Sonrisas cómplices alumbran como farolas,
son frases de la alianza, 
 incondicionales en cuitas de estrógeno 
o de soledad.
En poemas  íntimos 
escritos bajo el conjuro mágico de la libertad,  
aguardan deseos de cintura breve, 
muslos iluminados extienden nocturnas invitaciones al amor.
Labios rojos prometen besos que no terminan, 
frases de cristal revelan fuego, miel y astucia
en un cuerpo porcelana desnudo, 
que yace encendido bajo sábanas de seda.



En los otros versos, 
sueltos y sombríos, 
asoman penas con forma de clavel, 
dudas que bailan como si fueran faldas perturbadas, 
sílabas desconsoladas por el desencanto.
La intuición femenina, ancestral,
adivina la inminente muerte del amor.
Llora de rodillas ante las eternas  injusticias,
abatida, se quiebra en pedazos por la frustración.

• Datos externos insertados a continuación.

(** [for x in l { f(x).await?; }] *)
Fixpoint for_each {A} (f : A -> Tx S E unit) (l : list A) : Tx S E unit :=
  match l with
  | [] => mret tt
  | x :: l' => _ ← f x; for_each f l'
  end.

(** The same loop with an accumulator. *)
Fixpoint fold_tx {A B} (f : B -> A -> Tx S E B) (b : B) (l : list A) : Tx S E B :=
  match l with
  | [] => mret b
  | x :: l' => b' ← f b x; fold_tx f b' l'
  end.

(** [P] survives every successful run of [m]. *)
Definition preserves (P : S -> Prop) {A} (m : Tx S E A) : Prop :=
  forall s a s', P s -> m s = (Ok a, s') -> P s'.
End tx.

Lemma tx_bind_ok {S E A B} (m : Tx S E A) (f : A -> Tx S E B) s b s'' :
  (m ≫= f) s = (Ok b, s'') <->
  exists a s', m s = (Ok a, s') /\ f a s' = (Ok b, s'').
Proof.
  unfold mbind, tx_mbind. destruct (m s) as [[a|e] s'] eqn:Hm.
  - split; [eauto|]. intros (a' & s1 & [= <- <-] & H); exact H.
  - split; [discriminate|]. intros (a' & s1 & [=] & _).
Qed.

Lemma result_bind_ok {E A B} (m : result E A) (f : A -> result E B) b :
  (m ≫= f) = Ok b <-> exists a, m = Ok a /\ f a = Ok b.
Proof.
  destruct m as [a|e]; cbn; split.
  - eauto.
  - intros (a' & [= <-] & H); exact H.
  - discriminate.
  - intros (a' & [=] & _).
Qed.

Lemma lift_ok {S E A} (r : result E A) (s : S) a s' :
  lift r s = (Ok a, s') <-> r = Ok a /\ s' = s.
Proof. unfold lift. split; [intros [= -> ->]; auto | intros [-> ->]; auto]. Qed.

Lemma getsR_ok {S E A} (f : S -> result E A) (s : S) a s' :
  getsR f s = (Ok a, s') <-> f s = Ok a /\ s' = s.
Proof. unfold getsR. split; [intros [= -> ->]; auto | intros [-> ->]; auto]. Qed.

Lemma ok_or_ok {E A} (o : option A) (e : E) a : ok_or o e = Ok a <-> o = Some a.
Proof. destruct o; cbn; split; congruence. Qed.

Lemma atomically_ok {S E A} (m : Tx S E A) s a s' :
  atomically m s = (Ok a, s') <-> m s = (Ok a, s').
Proof. unfold atomically. destruct (m s) as [[?|?] ?]; split; congruence. Qed.

Lemma atomically_err {S E A} (m : Tx S E A) s e s' :
  atomically m s = (Err e, s') -> s' = s.
Proof. unfold atomically. destruct (m s) as [[?|?] ?]; congruence. Qed.

(** A transaction either commits the writes of a successful run or leaves the
    database as it found it. *)
Lemma atomically_cases {S E A} (m : Tx S E A) s r s' :
  atomically m s = (r, s') -> (exists a, r = Ok a /\ m s = (Ok a, s')) \/ s' = s.
Proof.
  destruct r as [a|e]; intros H.
  - left. exists a. split; [done|]. by apply atomically_ok.
  - right. by eapply atomically_err.
Qed.

Lemma atomically_preserves {S E A} (P : S -> Prop) (m : Tx S E A) :
  preserves P m -> forall s r s', P s -> atomically m s = (r, s') -> P s'.
Proof.
  intros Hm s r s' HP H. apply atomically_cases in H as [(a & -> & H)| ->]; eauto.
Qed.

Lemma savepoint_cases {S E A} (keep : A -> bool) (m : Tx S E A) s r s' :
  savepoint keep m s = (r, s') ->
  (exists a, r = Ok a /\ keep a = true /\ m s = (Ok a, s')) \/ s' = s.
Proof.
  unfold savepoint. destruct (m s) as [[a|e] s1].
  - destruct (keep a) eqn:?; intros [= <- <-]; eauto 6.
  - intros [= <- <-]; auto.
Qed.

Lemma savepoint_ok {S E A} (keep : A -> bool) (m : Tx S E A) s a s' :
  savepoint keep m s = (Ok a, s') ->
  exists s1, m s = (Ok a, s1) /\ s' = if keep a then s1 else s.
Proof.
  unfold savepoint. destruct (m s) as [[a1|e] s1]; [|discriminate].
  destruct (keep a1) eqn:Hk; intros [= <- <-]; rewrite Hk; eauto.
Qed.

(** Composition of invariants. *)
Lemma preserves_bind {S E A B} (P : S -> Prop) (m : Tx S E A) (f : A -> Tx S E B) :
  preserves P m -> (forall a, preserves P (f a)) -> preserves P (m ≫= f).
Proof.
  intros Hm Hf s b s'' HP H. apply tx_bind_ok in H as (a & s1 & H1 & H2).
  eapply Hf; [|exact H2]. eauto.
Qed.

Lemma preserves_for_each {S E A} (P : S -> Prop) (f : A -> Tx S E unit) l :
  (forall x, preserves P (f x)) -> preserves P (for_each f l).
Proof.
  intros Hf. induction l as [|x l IH]; intros s a s' HP H; cbn in H.
  - by injection H as ? <-.
  - refine (preserves_bind P (f x) (fun _ => for_each f l) (Hf x) _ s a s' HP H).
    intros _; exact IH.
Qed.

Lemma preserves_fold_tx {S E A B} (P : S -> Prop) (f : B -> A -> Tx S E B) b l :
  (forall b x, preserves P (f b x)) -> preserves P (fold_tx f b l).
Proof.
  intros Hf. revert b; induction l as [|x l IH]; intros b s a s' HP H; cbn in H.
  - by injection H as ? <-.
  - refine (preserves_bind P (f b x) (fun b' => fold_tx f b' l) (Hf b x) _ s a s' HP H).
    intros b'; apply IH.
Qed.

Lemma preserves_pure {S E A} (P : S -> Prop) (m : Tx S E A) :
  (forall s r s', m s = (r, s') -> s' = s) -> preserves P m.
Proof. intros Hm s a s' HP H. by rewrite (Hm _ _ _ H). Qed.

Lemma collect_ok {E A B} (f : A -> result E B) l ys :
  collect f l = Ok ys <-> Forall2 (fun x y => f x = Ok y) l ys.
Proof.
  revert ys; induction l as [|x l IH]; intros ys; cbn.
  - split; [intros [= <-]; constructor|by inversion 1].
  - rewrite result_bind_ok. split.
    + intros (y & Hy & (zs & Hzs & [= <-])%result_bind_ok). constructor; [done|by apply IH].
    + inversion 1 as [|? y ? zs Hy Hzs]; subst. exists y. split; [done|].
      apply IH in Hzs. by rewrite Hzs.
Qed.

Lemma collect_total {E A B} (f : A -> result E B) l :
  (forall x, In x l -> exists y, f x = Ok y) -> exists ys, collect f l = Ok ys.
Proof.
  induction l as [|x l IH]; intros Hf; cbn; [eauto|].
  destruct (Hf x) as [y ->]; [by left|]. destruct IH as [ys ->]; [|cbn; eauto].
  intros z Hz. apply Hf. by right.
Qed.

(** A computation that only reads. *)
Definition tx_reads {S E A} (m : Tx S E A) : Prop := forall s r s', m s = (r, s') -> s' = s.

Lemma reads_ret {S E A} (a : A) : tx_reads (mret a : Tx S E A).
Proof. by intros s r s' [= _ <-]. Qed.
Lemma reads_throw {S E A} (e : E) : tx_reads (throw e : Tx S E A).
Proof. by intros s r s' [= _ <-]. Qed.
Lemma reads_lift {S E A} (x : result E A) : tx_reads (lift x : Tx S E A).
Proof. by intros s r s' [= _ <-]. Qed.
Lemma reads_gets {S E A} (f : S -> A) : tx_reads (gets f : Tx S E A).
Proof. by intros s r s' [= _ <-]. Qed.
Lemma reads_getsR {S E A} (f : S -> result E A) : tx_reads (getsR f).
Proof. by intros s r s' [= _ <-]. Qed.
Lemma reads_bind {S E A B} (m : Tx S E A) (f : A -> Tx S E B) :
  tx_reads m -> (forall a, tx_reads (f a)) -> tx_reads (m ≫= f).
Proof.
  intros Hm Hf s r s'. unfold mbind, tx_mbind. destruct (m s) as [[a|e] s1] eqn:Ems.
  - apply Hm in Ems as ->. apply Hf.
  - apply Hm in Ems as ->. by intros [= _ <-].
Qed.
Lemma reads_if {S E A} (b : bool) (m1 m2 : Tx S E A) :
  tx_reads m1 -> tx_reads m2 -> tx_reads (if b then m1 else m2).
Proof. by destruct b. Qed.
Lemma reads_option {S E A B} (o : option B) (m1 : B -> Tx S E A) (m2 : Tx S E A) :
  (forall b, tx_reads (m1 b)) -> tx_reads m2 ->
  tx_reads (match o with Some b => m1 b | None => m2 end).
Proof. by destruct o. Qed.

(** ** Decomposing runs *)

(** [tx_inv] turns a successful run of a composed transaction into the runs
    of its parts. *)
Ltac inject_sym1 H := let E := fresh in injection H as E; try symmetry in E.
Ltac inject_sym2 H :=
  let E1 := fresh in let E2 := fresh in
  first [injection H as E1 E2; try symmetry in E1; try symmetry in E2
        |injection H as E2; try symmetry in E2].
Ltac tx_inv_step :=
  match goal with
  | u : unit |- _ => destruct u
  | H : mbind _ _ _ = (Ok _, _) |- _ =>
      apply tx_bind_ok in H as (? & ? & ? & ?)
  | H : mbind _ _ = Ok _ |- _ => apply result_bind_ok in H as (? & ? & ?)
  | H : mret _ _ = (Ok _, _) |- _ => inject_sym2 H
  | H : mret _ = Ok _ |- _ => inject_sym1 H
  | H : throw _ _ = (Ok _, _) |- _ => discriminate H
  | H : lift _ _ = (Ok _, _) |- _ => apply lift_ok in H as [? ?]
  | H : getsR _ _ = (Ok _, _) |- _ => apply getsR_ok in H as [? ?]
  | H : gets _ _ = (Ok _, _) |- _ => inject_sym2 H
  | H : modify _ _ = (Ok _, _) |- _ => inject_sym2 H
  | H : ok_or _ _ = Ok _ |- _ => apply ok_or_ok in H
  | H : atomically _ _ = (Ok _, _) |- _ => apply (proj1 (atomically_ok _ _ _ _)) in H
  | H : Err _ = Ok _ |- _ => discriminate H
  | H : (Err _, _) = (Ok _, _) |- _ => discriminate H
  | H : Ok _ = Ok _ |- _ => inject_sym1 H
  | H : (Ok _, _) = (Ok _, _) |- _ => inject_sym2 H
  end.
Ltac tx_inv := repeat (tx_inv_step; subst); subst.

(** ** Machine integers *)

Definition u32_max : Z := 4294967295.
Definition i64_max : Z := 9223372036854775807.
Definition i64_min : Z := -9223372036854775808.
Definition u64_max : Z := 18446744073709551615.
Definition u128_max : Z := 340282366920938463463374607431768211455.

Definition is_u32 (z : Z) : bool := (0 <=? z) && (z <=? u32_max).
Definition is_u64 (z : Z) : bool := (0 <=? z) && (z <=? u64_max).
Definition is_i64 (z : Z) : bool := (i64_min <=? z) && (z <=? i64_max).

(** [u32::saturating_sub], [u64::saturating_mul], [u128::saturating_{add,mul}]. *)
Definition u_saturating_sub (a b : Z) : Z := Z.max 0 (a - b).
Definition u64_saturating_mul (a b : Z) : Z := Z.min u64_max (a * b).
Definition u128_saturating_add (a b : Z) : Z := Z.min u128_max (a + b).
Definition u128_saturating_mul (a b : Z) : Z := Z.min u128_max (a * b).

(** [1u64.checked_shl(n)]: the value wraps to the width, [None] from 64 on. *)
Definition u64_checked_shl (a n : Z) : option Z :=
  if n <? 64 then Some (Z.land (Z.shiftl a n) u64_max) else None.

Create HintDb voom.
#[export] Hint Resolve reads_ret reads_throw reads_lift reads_gets reads_getsR reads_bind
  reads_if reads_option : voom.
#[export] Hint Resolve preserves_bind preserves_for_each preserves_fold_tx : voom.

 Y lo escribe, para jamás olvidar.
En oraciones que no terminan 
llega en cascadas de abecedarios, 
la imprescindible necesidad de renacer, 
de resurgir vestida con nuevo vuelo,
de dibujar con ideas impetuosas una ruta alterna,
de reescribir la leyenda y volver a empezar.
Con verso o párrafo, canción o discurso,
hablamos sobre cuánto haremos —o desharemos—
por y para nuestra femenina tradición,
sin perder cordura ni olvidar la elegancia.
Al escribir desde el centro mismo del espíritu,
declaramos verdades que solo nacen en medio de dos senos,
palabras que hablan de cierto tipo de amor.
El que provoca incendios que no queman,
maremotos que no ahogan,
relámpagos que no ciegan,
¿Lo ves? ese tipo absoluto de amor.
Callar a nuestra diosa equivale a morir en vida,
es irremediable la necesidad 
de contar historias con aplomo femenino,
un asunto tan antiguo como natural. 
Por esa misión, 
y por todas las que antes trataron y fueron silenciadas,
escribimos con tinta sangre sentencias vitalicias, 
universales,
dentro de una silueta con forma de mujer.